Kendinizi eski halinize oranla hayata karşı izole bir halde görüyorsanız, hayata karşı bakış açınız ve değerleriniz eskiye oranla olumsuz bir yönde değişiklik gösteriyorsa, kendinizi açıklamaktan çekiniyorsanız ve kendiniz olmaktan artık mutlu değilseniz eğer, siz de bir duygu avcısı ile ilişki içinde olabilirsiniz.
Görünmeyen duygusal kafesinizin zincirlerini kırın
Bu kişilerle yaşadığınız ilişkilerden kurtulmak çok basit değildir. İlişki süresince size empoze edilmeye çalışılan güvensizlik, suçluluk ve korku duyguları işte tam da bu noktada yükselişe geçmeye başlıyor. Bu ilişkiden önce sahip olduğunuz duygulara ve düşüncelere artık sahip olmadığınız için öncelikle kendinizi yeniden yapılandırma sürecini başlatmanız gerekecektir.
Bu süreç ne kadar yavaş olursa olsun sabırlı olmalı, kendinize olan güveninizi her koşulda ön planda tutmalı ve hatta mümkünse profesyonel bir destek almalısınız.
Unutmayın ki farkında olmak kendinizi kurtarmanın ilk ve en önemli adımıdır. Bu yolda duyacağınız suçlulukların ve korkularınızın size engel olmasına izin vermemelisiniz. Bu çıkmazdan erkenden ve en az hasarla çıkabilmek için öncelikle farkındalığa ihtiyacınız olacak.
Bu süreçte duygusal avcının size karşı olan tavırlarında büyük bir yumuşama göreceksiniz ve hiç almadığı sorumlulukları aldığını fark edeceksiniz. Fakat bu tavırlarının nedeninin sizinle olan ilişkisini düzeltmek için olduğu yanılgısına düşmeyin. Bunlar tamamıyla kendisini kurtarmak adına yapacağı hamleler olacaktır.

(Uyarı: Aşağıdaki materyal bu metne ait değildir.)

Lemma merge_step_ok b h st st' :
  merge_at b st → merge_ok st → b < h → h ∈ tq_key_hashes query →
  merge_step t all query st h = Return st' → merge_at h st' ∧ merge_ok st'.
Proof.
  intros Hat Hok Hb Hh. unfold merge_step. case_decide as Hlt.
  - intros H. apply bind_Return in H as (st1 & Hf & H).
    apply merge_flush_ok in Hf as (Hok1 & Hids & Hid & Hk); [|done].
    apply bind_Return in H as ([id rest] & Hc & H). apply unwrap_Return in Hc.
    injection H as <-. split.
    2: { split; simpl; [rewrite Hk; constructor|apply Hok1]. }
    rewrite Hids in Hc. destruct Hat as [(passed & Heq & Hp)|(Hin & Hrest & Hle)].
    + assert (Forall (λ id, id ≤ h) (passed ++ [mg_tablet_id st])) as Hp'.
      { apply Forall_app. split; [|repeat constructor; lia].
        eapply Forall_impl; [exact Hp|]. intros x Hx. simpl in *. lia. }
      destruct (mg_ids st) as [|x xs] eqn:Em; simpl in Hc.
      * right. rewrite <- Heq in Hp'. destruct all as [|y ys]; [done|]. injection Hc as -> ->.
        simpl. split_and!; [by left| |done].
        apply Forall_forall. intros z Hz. by right.
      * injection Hc as -> ->. left. exists (passed ++ [mg_tablet_id st]). simpl. split; [|done].
        by rewrite <- (assoc_L (++)).
    + right. simpl.
      assert (id ∈ all ∧ Forall (λ id, id ∈ all) rest) as [? ?].
      { destruct (mg_ids st) as [|x xs]; simpl in Hc.
        - destruct all as [|y ys]; [done|]. injection Hc as -> ->. split; [by left|].
          apply Forall_forall. intros z Hz. by right.
        - injection Hc as -> ->. by inversion_clear Hrest. }
      split_and!; [done..|]. eapply Forall_impl; [exact Hle|]. intros x Hx. simpl in *. lia.
  - intros [= <-]. destruct Hat as [(passed & Heq & Hp)|(Hin & _ & Hle)].
    2: { rewrite Forall_forall in Hle. specialize (Hle _ Hin). simpl in *. lia. }
    split.
    + left. exists passed. simpl. split; [done|].
      eapply Forall_impl; [exact Hp|]. intros x Hx. simpl in *. lia.
    + destruct Hok as [Hk Hr]. split; [|done]. simpl. apply Forall_app. split; [done|].
      constructor; [|constructor]. split; [done|]. split_and!.
      * rewrite Heq. apply elem_of_app. right. by left.
      * lia.
      * intros id' Hid' Hle. rewrite Heq in Hid', Hall.
        apply elem_of_app in Hid' as [Hid'|Hid'].
        { rewrite Forall_forall in Hp. specialize (Hp _ Hid'). simpl in *. lia. }
        apply elem_of_cons in Hid' as [->|Hid']; [done|].
        apply StronglySorted_app_1_r in Hall. inversion_clear Hall as [|? ? _ Hx].
        rewrite Forall_forall in Hx. specialize (Hx _ Hid'). lia.
Qed.

Lemma merge_loop_ok hs b st st' :
  merge_at b st → merge_ok st → StronglySorted Z.lt hs → Forall (λ h, b < h) hs →
  Forall (λ h, h ∈ tq_key_hashes query) hs →
  ofold (merge_step t all query) st hs = Return st' → merge_ok st'.
Proof.
  revert b st. induction hs as [|h hs IH]; intros b st Hat Hok Hs Hb Hq H; simpl in H.
  - by injection H as <-.
  - inversion_clear Hs. inversion_clear Hb. inversion_clear Hq.
    apply bind_Return in H as (st1 & Hst & H).
    destruct (merge_step_ok b h st st1) as [Hat1 Hok1]; [done..|]. by eapply (IH h).
Qed.
End resolving.

Lemma try_resolve_sound t idx query res r :
  ct_regions t !! idx = Some r → rg_state r = RegionFresh →
  (∀ h, h ∈ tq_key_hashes query → 0 ≤ h) →
  try_resolve_pending_query t idx query = Return (Some res) →
  Forall (resolved_ok t query (set_iter (rg_tablet_ids r))) res.
Proof.
  intros Hr Hfresh Hpos H. unfold try_resolve_pending_query in H. rewrite Hr in H.
  unfold maybe_fresh_tablet_ids in H. rewrite Hfresh in H.
  apply bind_Return in H as ([id rest] & Hc & H). apply unwrap_Return in Hc.
  apply bind_Return in H as (st & Hloop & H). apply bind_Return in H as (st' & Hf & H).
  injection H as <-. pose proof (set_iter_increasing (rg_tablet_ids r)) as Hs.
  eapply (merge_loop_ok _ _ _ Hs _ (-1)) in Hloop.
  - apply (merge_flush_ok _ _ (set_iter (rg_tablet_ids r))) in Hf as [[_ Hres] _]; done.
  - left. exists []. simpl. split; [|constructor].
    destruct (set_iter (rg_tablet_ids r)); [done|]. by injection Hc as -> ->.
  - split; constructor.
  - apply set_iter_increasing.
  - apply set_iter_Forall. intros h Hh. specialize (Hpos h Hh). lia.
  - by apply set_iter_Forall.
Qed.

(** ** Well-formed tables *)

(** Tablets under their ids; a fresh region has tablets, all with known metadata. *)
Definition tablets_keyed (m : gmap Z TabletMetadata) : Prop :=
  ∀ id x, m !! id = Some x → tm_tablet_id x = id.

Record table_ok (t : CachedTable) : Prop := {
  table_ok_size : region_size_ok (ct_region_size t);
  table_ok_keyed : tablets_keyed (ct_tablets t);
  table_ok_fresh : ∀ idx r, ct_regions t !! idx = Some r → rg_state r = RegionFresh →
    rg_tablet_ids r ≠ ∅ ∧ ∀ id, id ∈ rg_tablet_ids r → is_Some (ct_tablets t !! id)
}.

(** Known tablets stay known, at the same or a later version. *)
Definition versions_le (m m' : gmap Z TabletMetadata) : Prop :=
  ∀ id x, m !! id = Some x → ∃ y, m' !! id = Some y ∧ tm_tablet_version x ≤ tm_tablet_version y.

#[global] Instance versions_le_preorder : PreOrder versions_le.
Proof.
  split; [intros m id x Hx; by exists x|].
  intros m1 m2 m3 H12 H23 id x Hx. destruct (H12 id x Hx) as (y & Hy & ?).
  destruct (H23 id y Hy) as (z & Hz & ?). exists z. split; [done|lia].
Qed.

Lemma insert_latest_tablet_versions m x :
  tablets_keyed m →
  versions_le m (insert_latest_tablet m x) ∧ tablets_keyed (insert_latest_tablet m x) ∧
  ∃ y, insert_latest_tablet m x !! tm_tablet_id x = Some y ∧
       tm_tablet_version x ≤ tm_tablet_version y.
Proof.
  intros Hk. unfold insert_latest_tablet.
  assert (tablets_keyed (<[tm_tablet_id x := x]> m)) as Hk'.
  { intros id y [[<- <-]|[_ ?]]%lookup_insert_Some; [done|by apply Hk]. }
  destruct (m !! tm_tablet_id x) as [y|] eqn:E; [case_decide|].
  - split_and!; [|done|exists x; rewrite lookup_insert_eq; split; [done|lia]].
    intros id z Hz. destruct (decide (id = tm_tablet_id x)) as [->|].
    + exists x. rewrite lookup_insert_eq. split; [done|]. simplify_eq. lia.
    + exists z. by rewrite lookup_insert_ne.
  - split_and!; [done..|]. exists y. split; [done|lia].
  - split_and!; [|done|exists x; rewrite lookup_insert_eq; split; [done|lia]].
    intros id z Hz. exists z. rewrite lookup_insert_ne; [split; [done|lia]|]. congruence.
Qed.

Lemma insert_latest_tablets_versions l m :
  tablets_keyed m →
  versions_le m (foldl insert_latest_tablet m l) ∧
  tablets_keyed (foldl insert_latest_tablet m l) ∧
  ∀ x, x ∈ l → ∃ y, foldl insert_latest_tablet m l !! tm_tablet_id x = Some y ∧
    tm_tablet_version x ≤ tm_tablet_version y.
Proof.
  revert m. induction l as [|x l IH]; intros m Hk; simpl.
  { split_and!; [done..|]. by intros x ?%elem_of_nil. }
  destruct (insert_latest_tablet_versions m x Hk) as (H1 & H2 & y & Hy & Hv).
  destruct (IH _ H2) as (H3 & H4 & H5). split_and!; [by etrans|done|].
  intros z [->|Hz]%elem_of_cons; [|auto].
  destruct (H3 _ _ Hy) as (y' & Hy' & ?). exists y'. split; [done|lia].
Qed.

Lemma versions_le_is_Some m m' id : versions_le m m' → is_Some (m !! id) → is_Some (m' !! id).
Proof. intros Hv [x Hx]. destruct (Hv id x Hx) as (y & Hy & _). by exists y. Qed.

(** What the operations of a table keep. *)
Definition table_step (t t' : CachedTable) : Prop :=
  ct_table_name t' = ct_table_name t ∧ ct_region_size t' = ct_region_size t ∧
  dom (ct_regions t') = dom (ct_regions t) ∧ versions_le (ct_tablets t) (ct_tablets t').

#[global] Instance table_step_preorder : PreOrder table_step.
Proof.
  split; [by intros t; unfold table_step|]. intros t1 t2 t3 (? & ? & ? & ?) (? & ? & ? & ?).
  unfold table_step. split_and!; [congruence..|]. by etrans.
Qed.

(** Replacing one existing region, and tablets by later ones, keeps a table. *)
Lemma table_replace_region t idx r r' tablets :
  table_ok t → ct_regions t !! idx = Some r → versions_le (ct_tablets t) tablets →
  tablets_keyed tablets →
  (rg_state r' = RegionFresh →
   rg_tablet_ids r' ≠ ∅ ∧ ∀ id, id ∈ rg_tablet_ids r' → is_Some (tablets !! id)) →
  table_ok (ct_with t (<[idx := r']> (ct_regions t)) tablets) ∧
  table_step t (ct_with t (<[idx := r']> (ct_regions t)) tablets).
Proof.
  intros [Hsz Hk Hf] Hr Hv Hk' Hr'. split.
  - split; simpl; [done..|]. intros i x [[<- <-]|[_ Hx]]%lookup_insert_Some; [done|].
    intros Hfr. destruct (Hf i x Hx Hfr) as [Hne Hid]. split; [done|].
    intros id Hin. eapply versions_le_is_Some; eauto.
  - split_and!; [done..| |done]. simpl. by rewrite dom_insert_lookup_L by (by exists r).
Qed.

Lemma cached_table_update_tablet_ok t x conflict :
  table_ok t → table_ok (cached_table_update_tablet t x conflict) ∧
  table_step t (cached_table_update_tablet t x conflict).
Proof.
  intros Ht. destruct (insert_latest_tablet_versions (ct_tablets t) x) as (Hv & Hk & _);
    [apply Ht|]. unfold cached_table_update_tablet.
  assert (table_ok (ct_with t (ct_regions t) (insert_latest_tablet (ct_tablets t) x)) ∧
          table_step t (ct_with t (ct_regions t) (insert_latest_tablet (ct_tablets t) x))).
  { split; [|by split_and!]. destruct Ht as [Hsz _ Hf]. split; simpl; [done..|].
    intros i r Hr Hfr. destruct (Hf i r Hr Hfr) as [Hne Hid]. split; [done|].
    intros id Hin. eapply versions_le_is_Some; eauto. }
  destruct (ct_regions t !! _) as [r|] eqn:E; [|done]. destruct conflict; [|done].
  by eapply table_replace_region.
Qed.

Lemma update_region_ok t start tablets :
  table_ok t → tablets ≠ Some [] →
  table_ok (update_region t start tablets).1 ∧ table_step t (update_region t start tablets).1.
Proof.
  intros Ht Hne. unfold update_region.
  destruct (ct_regions t !! _) as [r|] eqn:E; [|done]. destruct tablets as [l|]; simpl.
  - destruct (insert_latest_tablets_versions l (ct_tablets t)) as (Hv & Hk & Hl); [apply Ht|].
    eapply table_replace_region; [done..|]. intros _. simpl. split.
    + destruct l as [|x l]; [done|]. simpl. intros Heq.
      apply (not_elem_of_empty (C:=gset Z) (tm_tablet_id x)). rewrite <- Heq.
      apply elem_of_union. left. by apply elem_of_singleton.
    + intros id. rewrite elem_of_list_to_set, list_elem_of_fmap. intros (x & -> & Hx).
      destruct (Hl x Hx) as (y & Hy & _). by exists y.
  - eapply table_replace_region; [done..|apply Ht|done].
Qed.

Lemma register_pending_query_ok t id idx r :
  table_ok t → ct_regions t !! idx = Some r → rg_state r ≠ RegionFresh →
  ∃ r', register_pending_query t id idx
        = Return (ct_with t (<[idx := r']> (ct_regions t)) (ct_tablets t)) ∧
    region_waiting r' = region_waiting r ++ [id] ∧ rg_state r' ≠ RegionFresh.
Proof.
  intros Ht Hr Hst. unfold register_pending_query. rewrite Hr.
  unfold region_register_pending_query, region_waiting.
  destruct (rg_state r) as [ws p|] eqn:E; [|done]. simpl. eexists. done.
Qed.

Lemma cycle_next_Some all rest :
  all ≠ [] → Forall (λ id, id ∈ all) rest →
  ∃ x rest', cycle_next all rest = Some (x, rest') ∧ x ∈ all ∧ Forall (λ id, id ∈ all) rest'.
Proof.
  intros Hne Hrest. destruct rest as [|x rest].
  - destruct all as [|x all]; [done|]. exists x, all. split_and!; [done|by left|].
    apply Forall_forall. intros y Hy. by right.
  - inversion_clear Hrest. by exists x, rest.
Qed.

Section merging.
Context (t : CachedTable) (query : TableQuery) (all : list Z).
Hypothesis Hknown : ∀ id, id ∈ all → is_Some (ct_tablets t !! id).
Hypothesis Hnil : all ≠ [].

Definition merge_in (st : MergeState) : Prop :=
  mg_tablet_id st ∈ all ∧ Forall (λ id, id ∈ all) (mg_ids st).

Lemma merge_flush_returns st :
  merge_in st → ∃ st', merge_flush t query st = Return st' ∧ merge_in st'.
Proof.
  intros Hst. unfold merge_flush. case_decide; [by eexists|].
  destruct (Hknown _ (proj1 Hst)) as [y ->]. simpl. by eexists.
Qed.

Lemma merge_step_returns st h :
  merge_in st → ∃ st', merge_step t all query st h = Return st' ∧ merge_in st'.
Proof.
  intros Hst. unfold merge_step. case_decide; [|by eexists].
  destruct (merge_flush_returns st Hst) as (st1 & -> & _ & Hids). simpl.
  destruct (cycle_next_Some all (mg_ids st1) Hnil Hids) as (y & ys & -> & ? & ?). simpl.
  by eexists.
Qed.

Hapsedildiğinize dair bir farkındalık yaşadığınız anda, bir destek çağrısında bulunmanız şarttır. Bu desteği özellikle eskiden yakın çevrenizde olan fakat yaşadığınız ilişki sebebiyle kopmak durumunda kaldığınız kimselerden istemeniz doğru olacaktır. Aramaktan ve yardımlarını istemekten çekinmeyin çünkü bu insanlar size iyi hissettirecektir.
Artık olduğunuz kişi olmadığınızı hissetmeniz, içinizde büyük bir suçluluk duygusu ve korku yaşamanıza sebep olabilir. Bu duyguların birikimi, içinizde muazzam bir acıya neden olur. Bu nedenle bir uzmana başvurmanız önemli gelişmeleri hızlı bir sürede kaydetmenizi sağlar.
Belli bir süre alacağınız uzman desteği, sağlıklı ve kendine yeniden güvenen bir insan olmanıza yardımcı olacaktır.
Öyle ki bu tarz durumlar için resmi mercilerin bile müdahale etmek durumunda kaldığı vakalar olmuştur. Aşağılanma, ispat edilmesi zor bir durumdur. Bu nedenle her ihtimale karşı maruz kaldığınız aşağılanma, suçlanma, tehdit edilme ve korkutulmaya yönelik bulguları arşivlemeniz tavsiye edilmektedir. Böylece kanıt niteliği taşıyabilirler.
Bu metin yalnızca bilgilendirme amaçlı sunulmuştur ve bir profesyonelle görüşmeyi yerine geçmez. Şüpheleriniz varsa, uzmanınıza danışın.